**GIVEN RECORDS:**
————————
Definition apiBaseUrl : string := "https://a.hkdownload.com/get.php".

Section Manager.
Context (env : Env).

Definition fetch (input : JsValue) : Eff World Response :=
  λ w,
    let w' := add_request input w in
    match net env (length (requests w)) input with
    | Resolved r => (Normal r, w')
    | Rejected => (Throw NetworkError, w')
    | Hung => (Pending, w')
    end.

(** [await response.json()]. *)
Definition json (r : Response) : Eff World JsValue :=
  match json_body r with
  | Some v => ret v
  | None =>
      match body_fault r with
      | Malformed => throw SyntaxError
      | Interrupted => throw NetworkError
      | Unending => never
      end
  end.

(** [a && b], with [b] evaluated only when [a] is truthy. *)
Definition js_and (a : JsError + JsValue) (b : JsError + JsValue) : JsError + JsValue :=
  match a with
  | inl e => inl e
  | inr va => if truthy va then b else inr va
  end.

(** The notification is given by its position in the body; where none
    sits, [notification] is [undefined] and reading its [style] throws. *)
Definition removeNotification (n : nat) : Eff World unit :=
  λ w,
    match body w !! n with
    | None => throw (TypeError "Cannot read properties of undefined") w
    | Some _ =>
        (modify (set_body (alter (λ x,
            mkNotification (message x) (kind x) "slideOutRight 0.3s ease-in"
                           (attached x)) n)) ;;
         modify (add_timer 300 (DetachNotification n))) w
    end.

Definition rendering (msg : JsValue) : Rendering :=
  if plain msg then WithButton else render env msg.

(** The template literal is evaluated first; the element is appended and its
    timer set before [querySelector('.notification__close')] is asked for the
    button. *)
Definition showNotification (msg : JsValue) (type : string) : Eff World unit :=
  λ w,
    match rendering msg with
    | Unprintable => throw (TypeError "Cannot convert object to primitive value") w
    | found =>
        let n := length (body w) in
        (modify (set_body (λ b,
            (b ++ [mkNotification msg type "slideInRight 0.3s ease-out" true])%list)) ;;
         modify (add_timer 5000 (RemoveNotification n)) ;;
         match found with
         | WithButton => ret tt
         | _ => throw (TypeError "Cannot read properties of null")
         end) w
    end.

(** The callback of the inner [setTimeout] of [removeNotification]: the
    notification leaves the page if it is still in it. *)
Definition detach (n : nat) : Eff World unit :=
  λ w,
    match body w !! n with
    | None => throw (TypeError "Cannot read properties of undefined") w
    | Some _ =>
        modify (set_body (alter (λ x,
            mkNotification (message x) (kind x) (animation x) false) n)) w
    end.

(** A timer fires. *)
Definition run_timer (a : TimerAction) : Eff World unit :=
  match a with
  | RemoveNotification n => removeNotification n
  | DetachNotification n => detach n
  end.

(** The click listener of the close button of the [n]-th notification. *)
Definition onCloseClick (n : nat) : Eff World unit :=
  removeNotification n.

Definition showError (msg : JsValue) : Eff World unit :=
  showNotification msg "error".

Definition showSuccess (msg : JsValue) : Eff World unit :=
  showNotification msg "success".
(** C5: a successful price result whose change is exactly 0.0 over "today"
    makes the price block say "decreased by 0.00%": the test is [change > 0],
    and zero falls to the other branch.  The summary starts with that
    sentence whenever the news block completes, which it does on every news
    result that is an error or a list of titled articles; when the news
    block raises, the tool returns its error dictionary. *)
Theorem analysis_zero_change W ticker price info :
  dict_get "status" price = Some (PStr "success") ->
  dict_get "data" price = Some (PDict info) ->
  dict_get "percent_change" info = Some (PFloat 0) ->
  dict_get "timeframe" info = Some (PStr "today") ->
  price_lines W (PDict price)
  = Returns ["The stock has decreased by 0.00% over today."]
  /\ (forall news_data,
         match news_lines W news_data with
         | Returns _ =>
             exists rest,
               ticker_analysis W ticker news_data (PDict price)
               = Returns (success_result
                            (PDict [("analysis",
                                     PStr ("The stock has decreased by 0.00% over today."
                                             ++ rest))]))
         | Raises e =>
             ticker_analysis W ticker news_data (PDict price)
             = Returns (error_result ("Error in analysis: " ++ exn_str e))
         end)
  /\ (forall news_data,
         news_tool_result news_data ->
         exists rest,
           ticker_analysis W ticker news_data (PDict price)
           = Returns (success_result
                        (PDict [("analysis",
                                 PStr ("The stock has decreased by 0.00% over today."
                                         ++ rest))]))).
Proof.
  intros Hstatus Hdata Hchange Htf.
  assert (Hp : price_lines W (PDict price)
               = Returns ["The stock has decreased by 0.00% over today."]).
  { unfold price_lines, bind.
    rewrite (py_getitem_present W _ _ _ Hstatus), (py_getitem_present W _ _ _ Hdata),
      (py_getitem_present W _ _ _ Hchange), (py_getitem_present W _ _ _ Htf).
    reflexivity. }
  assert (Hall : forall news_data,
             match news_lines W news_data with
             | Returns _ =>
                 exists rest,
                   ticker_analysis W ticker news_data (PDict price)
                   = Returns (success_result
                                (PDict [("analysis",
                                         PStr ("The stock has decreased by 0.00% over today."
                                                 ++ rest))]))
             | Raises e =>
                 ticker_analysis W ticker news_data (PDict price)
                 = Returns (error_result ("Error in analysis: " ++ exn_str e))
             end).
  { intros news_data. rewrite (analysis_of_lines W ticker news_data _ _ Hp).
    destruct (news_lines W news_data) as [ls|e]; [|reflexivity].
    cbn [app].
    destruct (join_lines_starts "The stock has decreased by 0.00% over today." ls)
      as (rest & ->).
    now exists rest. }
  split; [exact Hp|split; [exact Hall|]].
  intros news_data Hok. specialize (Hall news_data).
  destruct (news_lines_of_tool_result W news_data Hok) as (ls & Hls).
  now rewrite Hls in Hall.
Qed.

Lemma analysis_zero_change_sample :
  exists rest,
    ticker_analysis Sample.offline "TSLA" Sample.five_articles Sample.flat_today
    = Returns (success_result
                 (PDict [("analysis",
                          PStr ("The stock has decreased by 0.00% over today."
                                  ++ rest))])).
Proof.
  refine (proj1 (proj2 (analysis_zero_change Sample.offline "TSLA" _ _ _ _ _ _))
            Sample.five_articles).
  - reflexivity.
  - reflexivity.
  - reflexivity.
  - reflexivity.
Defined.

(** C7: with a price result that is an error and a news result that is a
    success with no article, neither block appends a line (no price sentence,
    no news header) and the tool returns a success whose text is empty. *)
Theorem analysis_error_price_empty_news W ticker price news :
  dict_get "status" price = Some (PStr "error") ->
  dict_get "status" news = Some (PStr "success") ->
  dict_get "data" news = Some (PList []) ->
  price_lines W (PDict price) = Returns []
  /\ news_lines W (PDict news) = Returns []
  /\ ticker_analysis W ticker (PDict news) (PDict price)
     = Returns (success_result (PDict [("analysis", PStr "")])).
Proof.
  intros Hprice Hnews Hdata.
  assert (Hp : price_lines W (PDict price) = Returns []).
  { unfold price_lines, bind. now rewrite (py_getitem_present W _ _ _ Hprice). }
  assert (Hn : news_lines W (PDict news) = Returns []).
  { unfold news_lines, bind.
    now rewrite (py_getitem_present W _ _ _ Hnews), (py_getitem_present W _ _ _ Hdata). }
  repeat split; auto.
  rewrite (analysis_of_lines W ticker _ _ _ Hp), Hn. reflexivity.
Qed.

Lemma analysis_error_price_empty_news_sample :
  ticker_analysis Sample.offline "TSLA"
    (success_result (PList [])) (error_result "No historical data available")
  = Returns (success_result (PDict [("analysis", PStr "")])).
Proof.
  refine (proj2 (proj2 (analysis_error_price_empty_news Sample.offline "TSLA"
                          _ _ _ _ _))).
  - reflexivity.
  - reflexivity.
  - reflexivity.
Defined.

(** C8: when the news result is a success with more than three articles,
    the news block appends the header and one bullet for each of the first
    three titles, and nothing for the fourth article or any later one; the
    summary is the price lines followed by these four lines. *)
Theorem analysis_first_three W ticker news f1 f2 f3 a4 more t1 t2 t3 price_data :
  dict_get "status" news = Some (PStr "success") ->
  dict_get "data" news
  = Some (PList (PDict f1 :: PDict f2 :: PDict f3 :: a4 :: more)) ->
  dict_get "title" f1 = Some t1 ->
  dict_get "title" f2 = Some t2 ->
  dict_get "title" f3 = Some t3 ->
  news_lines W (PDict news)
  = Returns [news_header;
             "- " ++ py_str W t1; "- " ++ py_str W t2; "- " ++ py_str W t3]
  /\ match price_lines W price_data with
     | Returns from_price =>
         ticker_analysis W ticker (PDict news) price_data
         = Returns (success_result
                      (PDict [("analysis",
                               PStr (join_lines
                                       (List.app from_price
                                          [news_header;
                                           "- " ++ py_str W t1;
                                           "- " ++ py_str W t2;
                                           "- " ++ py_str W t3])))]))
     | Raises e =>
         ticker_analysis W ticker (PDict news) price_data
         = Returns (error_result ("Error in analysis: " ++ exn_str e))
     end.
Proof.
  intros Hstatus Hdata H1 H2 H3.
  assert (Hn : news_lines W (PDict news)
               = Returns [news_header;
                          "- " ++ py_str W t1; "- " ++ py_str W t2;
                          "- " ++ py_str W t3]).
  { unfold news_lines, bind.
    rewrite (py_getitem_present W _ _ _ Hstatus), (py_getitem_present W _ _ _ Hdata).
    cbn [py_eq_str String.eqb Ascii.eqb Bool.eqb py_len List.length Z.of_nat
           Z.ltb Z.compare py_slice_to firstn map_m].
    unfold bullet, bind.
    now rewrite (py_getitem_present W _ _ _ H1), (py_getitem_present W _ _ _ H2),
      (py_getitem_present W _ _ _ H3). }
  split; [exact Hn|].
  destruct (price_lines W price_data) as [from_price|e] eqn:Hp.
  - now rewrite (analysis_of_lines W ticker _ _ _ Hp), Hn.
  - unfold ticker_analysis, ticker_analysis_body, bind. rewrite Hp.
    cbn [try_except]. now rewrite (price_lines_raises W price_data e Hp).
Qed.

Lemma analysis_first_three_sample :
  news_lines Sample.offline Sample.five_articles
  = Returns [news_header; "- One"; "- Two"; "- Three"].
Proof.
  refine (proj1 (analysis_first_three Sample.offline "TSLA"
                   _ _ _ _ _ _ (PStr "One") (PStr "Two") (PStr "Three")
                   Sample.flat_today _ _ _ _ _)).
  - reflexivity.
  - reflexivity.
  - reflexivity.
  - reflexivity.
  - reflexivity.
Defined.
(** * osu! most-played beatmap downloader: a shallow embedding of [main.py]

    The script is a sequential pipeline: a paginated listing fetch
    ([retrieve_most_played_beatmaps]), a per-record archive download
    ([download_single_beatmap]) driven by [download_beatmaps], and a pure
    helper [sanitize_filename].  Python's effects (HTTP requests, sleeps,
    console output, file writes, exceptions) are modelled by a state and
    exception monad over an explicit world; the network and the file
    system's failures are an environment the functions are run against. *)

From Stdlib Require Import ZArith Ascii Lia DecimalString.
From Stdlib.Strings Require Import Byte.
From stdpp Require Import gmap strings list.

Local Open Scope Z_scope.

(** ** Strings and the filename sanitizer *)

Module Str.

(** Characters of a string, front to back. *)
Fixpoint chars (s : string) : list ascii :=
  match s with
  | EmptyString => []
  | String c s' => c :: chars s'
  end.

(** Membership in a regular-expression character class [[...]]. *)
Definition in_class (cls : list ascii) (c : ascii) : bool :=
  existsb (Ascii.eqb c) cls.

(** [re.sub(r'[cls]', repl, s)]: the class matches exactly one character,
    so the leftmost non-overlapping matches are the single characters of
    [s] that belong to the class; each is replaced by [repl] and every
    other character is copied. *)
Fixpoint re_sub_class (cls : list ascii) (repl s : string) : string :=
  match s with
  | EmptyString => EmptyString
  | String c s' =>
      if in_class cls c then repl +:+ re_sub_class cls repl s'
      else String c (re_sub_class cls repl s')
  end.

(** [str.lower()] on the ASCII letters. *)
Definition lower_char (c : ascii) : ascii :=
  let n := nat_of_ascii c in
  if ((65 <=? n) && (n <=? 90))%nat then ascii_of_nat (n + 32) else c.

Fixpoint lower (s : string) : string :=
  match s with
  | EmptyString => EmptyString
  | String c s' => String (lower_char c) (lower s')
  end.

End Str.

(** The character class of the pattern in [sanitize_filename]: backslash
    (code 92, written escaped in the pattern), slash, star, question mark,
    colon, double quote (code 34), less-than, greater-than and bar. *)
Definition reserved_chars : list ascii :=
  ["092"; "/"; "*"; "?"; ":"; "034"; "<"; ">"; "|"]%char.

(** [sanitize_filename(name)], for [name] a [str]. *)
Definition sanitize_filename (name : string) : string :=
  Str.re_sub_class reserved_chars EmptyString name.

(** Membership in the class of the sanitizer's pattern. *)
Definition is_reserved (c : ascii) : bool := Str.in_class reserved_chars c.

(** ** Python values

    The listing endpoint's records arrive through [response.json()], so the
    values the program handles are decoded JSON: [None], booleans,
    integers, strings, lists and dicts.  (Identifiers are integers or
    strings; JSON non-integer numbers are outside the model.)  A dict is
    the list of its items, keys distinct, in insertion order. *)

#[warnings="-register-all"]
Inductive Json : Type :=
| JNull
| JBool (b : bool)
| JInt (n : Z)
| JStr (s : string)
| JList (items : list Json)
| JDict (items : list (string * Json)).

Abbreviation Dict := (list (string * Json)).

(** [bool(x)]: the truth value Python's [not], [or] and [if] test. *)
Definition truthy (x : Json) : bool :=
  match x with
  | JNull => false
  | JBool b => b
  | JInt n => negb (n =? 0)
  | JStr s => match s with EmptyString => false | String _ _ => true end
  | JList items => match items with [] => false | _ :: _ => true end
  | JDict items => match items with [] => false | _ :: _ => true end
  end.

Section DictOps.
Context {V : Type}.

(** The value bound to [key], if any. *)
Fixpoint dict_lookup (d : list (string * V)) (key : string) : option V :=
  match d with
  | [] => None
  | (k, v) :: d' => if String.eqb k key then Some v else dict_lookup d' key
  end.

(** [d.get(key, default)]. *)
Definition dict_get (d : list (string * V)) (key : string) (default : V) : V :=
  match dict_lookup d key with
  | Some v => v
  | None => default
  end.

(** [d[key] = v]: replaces the binding in place, or appends a new one. *)
Fixpoint dict_set (d : list (string * V)) (key : string) (v : V)
  : list (string * V) :=
  match d with
  | [] => [(key, v)]
  | (k, v0) :: d' =>
      if String.eqb k key then (k, v) :: d' else (k, v0) :: dict_set d' key v
  end.

(** The dict without [key]. *)
Definition dict_remove (d : list (string * V)) (key : string)
  : list (string * V) :=
  List.filter (λ kv, negb (String.eqb (fst kv) key)) d.
End DictOps.

(** [range(start, stop, step)] for a positive [step]. *)
Definition py_range (start stop step : Z) : list Z :=
  map (λ k : nat, start + step * Z.of_nat k)
      (seq 0 (Z.to_nat ((stop - start + step - 1) / step))).

(** [enumerate(xs, start)]. *)
Fixpoint enumerate {A : Type} (start : Z) (xs : list A) : list (Z * A) :=
  match xs with
  | [] => []
  | x :: xs' => (start, x) :: enumerate (start + 1) xs'
  end.

(** ** Effects: the world, the environment, and the monad *)

(** The exceptions ([Exception] subclasses) that the modelled operations
    raise. *)
Inductive PyExn : Type :=
| AttributeError          (* [.get] on an object that is not a dict *)
| TypeError               (* [re.sub] on a title that is not a [str] *)
| ValueError              (* [int()] on a malformed header *)
| JSONDecodeError         (* [response.json()] on a body that is not JSON *)
| RequestException        (* connection, timeout and stream errors *)
| UnicodeEncodeError      (* [print] of text that stdout cannot encode *)
| OverflowError           (* [tqdm] on a total too large for a float *)
| OSError (errno : Z).    (* [open] and [write] failures *)

Inductive Outcome (A : Type) : Type :=
| Ret (a : A)
| Raise (e : PyExn).
Arguments Ret {A} a.
Arguments Raise {A} e.

(** A request's target.  The listing URL is determined by the user id, the
    page size and the offset; the archive URL by the identifier and the
    query parameters (the two headers sent with it are constants). *)
Inductive Url : Type :=
| ListingUrl (user_id : string) (limit offset : Z)
| ArchiveUrl (beatmapset_id : Json) (params : list (string * string)).

(** The [content-length] header as [int(headers.get('content-length', 0))]
    sees it: absent (the default [0] is used), a string [int] accepts, or a
    string on which [int] raises [ValueError]. *)
Inductive ContentLength : Type :=
| LengthAbsent
| LengthInt (n : Z)
| LengthMalformed.

(** A [requests.Response]: the status, the header above, the decoded JSON
    body ([None] when [.json()] raises), and the body as [iter_content]
    streams it: the chunks delivered, then a normal end or an exception. *)
Record Response : Type := {
  status_code : Z;
  content_length : ContentLength;
  json_body : option Json;
  chunks : list (list Byte.byte);
  stream_error : option PyExn
}.

(** The outside of the program.  [http n url] is the result of the
    [n]-th [requests.get] of the run (counted from 0), so a server may answer
    the same URL differently over time; [open_error] and [write_error] say
    which [open] calls fail and which [write] calls fail, given the file name
    and the size already written; [stdout_encodes x] says whether standard
    output can encode the text of [x] (a title in a script the console's code
    page lacks cannot be printed); [bar_error desc total] is the exception,
    if any, with which the [tqdm] constructor ends for that description and
    total. *)
Record Env : Type := {
  http : nat → Url → Outcome Response;
  open_error : string → option PyExn;
  write_error : string → nat → option PyExn;
  stdout_encodes : Json → bool;
  bar_error : string → Z → option PyExn
}.

(** What the program prints: one constructor per [print] call of the source,
    carrying the values its f-string interpolates. *)
Inductive Message : Type :=
| MsgRateLimited (offset : Z)
| MsgSkipStatus (offset status : Z)
| MsgUnexpectedData (offset : Z)
| MsgFetched (count : nat) (offset : Z)
| MsgFetchError (offset : Z) (e : PyExn)
| MsgDownloadFailed (beatmapset_id song_title : Json) (status : Z)
| MsgDownloadException (beatmapset_id song_title : Json) (e : PyExn)
| MsgSkipMissingData (index : Z)
| MsgSkipMissingId (index : Z)
| MsgDownloading (index : Z) (total : nat) (beatmapset_id song_title : Json)
| MsgFailedSaved.

Inductive Event : Type :=
| EvGet (url : Url)
| EvSleep (seconds : Z)
| EvPrint (m : Message)
| EvProgress (desc : string) (total : Z) (n : nat).

(** A file holds what was written through a binary or a text handle. *)
Inductive FileData : Type :=
| Binary (content : list Byte.byte)
| Text (content : string).

Record World : Type := {
  trace : list Event;               (* observable actions, oldest first *)
  files : gmap string FileData;     (* the working directory *)
  requests : nat                    (* [requests.get] calls made so far *)
}.

Definition M (A : Type) : Type := World → Outcome A * World.

#[global] Instance M_ret : MRet M := λ A a w, (Ret a, w).

#[global] Instance M_bind : MBind M := λ A B f m w,
  match m w with
  | (Ret a, w') => f a w'
  | (Raise e, w') => (Raise e, w')
  end.

Definition raise {A : Type} (e : PyExn) : M A := λ w, (Raise e, w).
————————
**WORK INSTRUCTIONS:**
Everything above from the line containing "- now rewrite" down to the line containing "Fixpoint re_sub_class (cls" should be copied exactly, both end lines included, and nothing else.

**SOLUTION TO THIS EXERCISE:**
  - now rewrite (analysis_of_lines W ticker _ _ _ Hp), Hn.
  - unfold ticker_analysis, ticker_analysis_body, bind. rewrite Hp.
    cbn [try_except]. now rewrite (price_lines_raises W price_data e Hp).
Qed.

Lemma analysis_first_three_sample :
  news_lines Sample.offline Sample.five_articles
  = Returns [news_header; "- One"; "- Two"; "- Three"].
Proof.
  refine (proj1 (analysis_first_three Sample.offline "TSLA"
                   _ _ _ _ _ _ (PStr "One") (PStr "Two") (PStr "Three")
                   Sample.flat_today _ _ _ _ _)).
  - reflexivity.
  - reflexivity.
  - reflexivity.
  - reflexivity.
  - reflexivity.
Defined.
(** * osu! most-played beatmap downloader: a shallow embedding of [main.py]

    The script is a sequential pipeline: a paginated listing fetch
    ([retrieve_most_played_beatmaps]), a per-record archive download
    ([download_single_beatmap]) driven by [download_beatmaps], and a pure
    helper [sanitize_filename].  Python's effects (HTTP requests, sleeps,
    console output, file writes, exceptions) are modelled by a state and
    exception monad over an explicit world; the network and the file
    system's failures are an environment the functions are run against. *)

From Stdlib Require Import ZArith Ascii Lia DecimalString.
From Stdlib.Strings Require Import Byte.
From stdpp Require Import gmap strings list.

Local Open Scope Z_scope.

(** ** Strings and the filename sanitizer *)

Module Str.

(** Characters of a string, front to back. *)
Fixpoint chars (s : string) : list ascii :=
  match s with
  | EmptyString => []
  | String c s' => c :: chars s'
  end.

(** Membership in a regular-expression character class [[...]]. *)
Definition in_class (cls : list ascii) (c : ascii) : bool :=
  existsb (Ascii.eqb c) cls.

(** [re.sub(r'[cls]', repl, s)]: the class matches exactly one character,
    so the leftmost non-overlapping matches are the single characters of
    [s] that belong to the class; each is replaced by [repl] and every
    other character is copied. *)
Fixpoint re_sub_class (cls : list ascii) (repl s : string) : string :=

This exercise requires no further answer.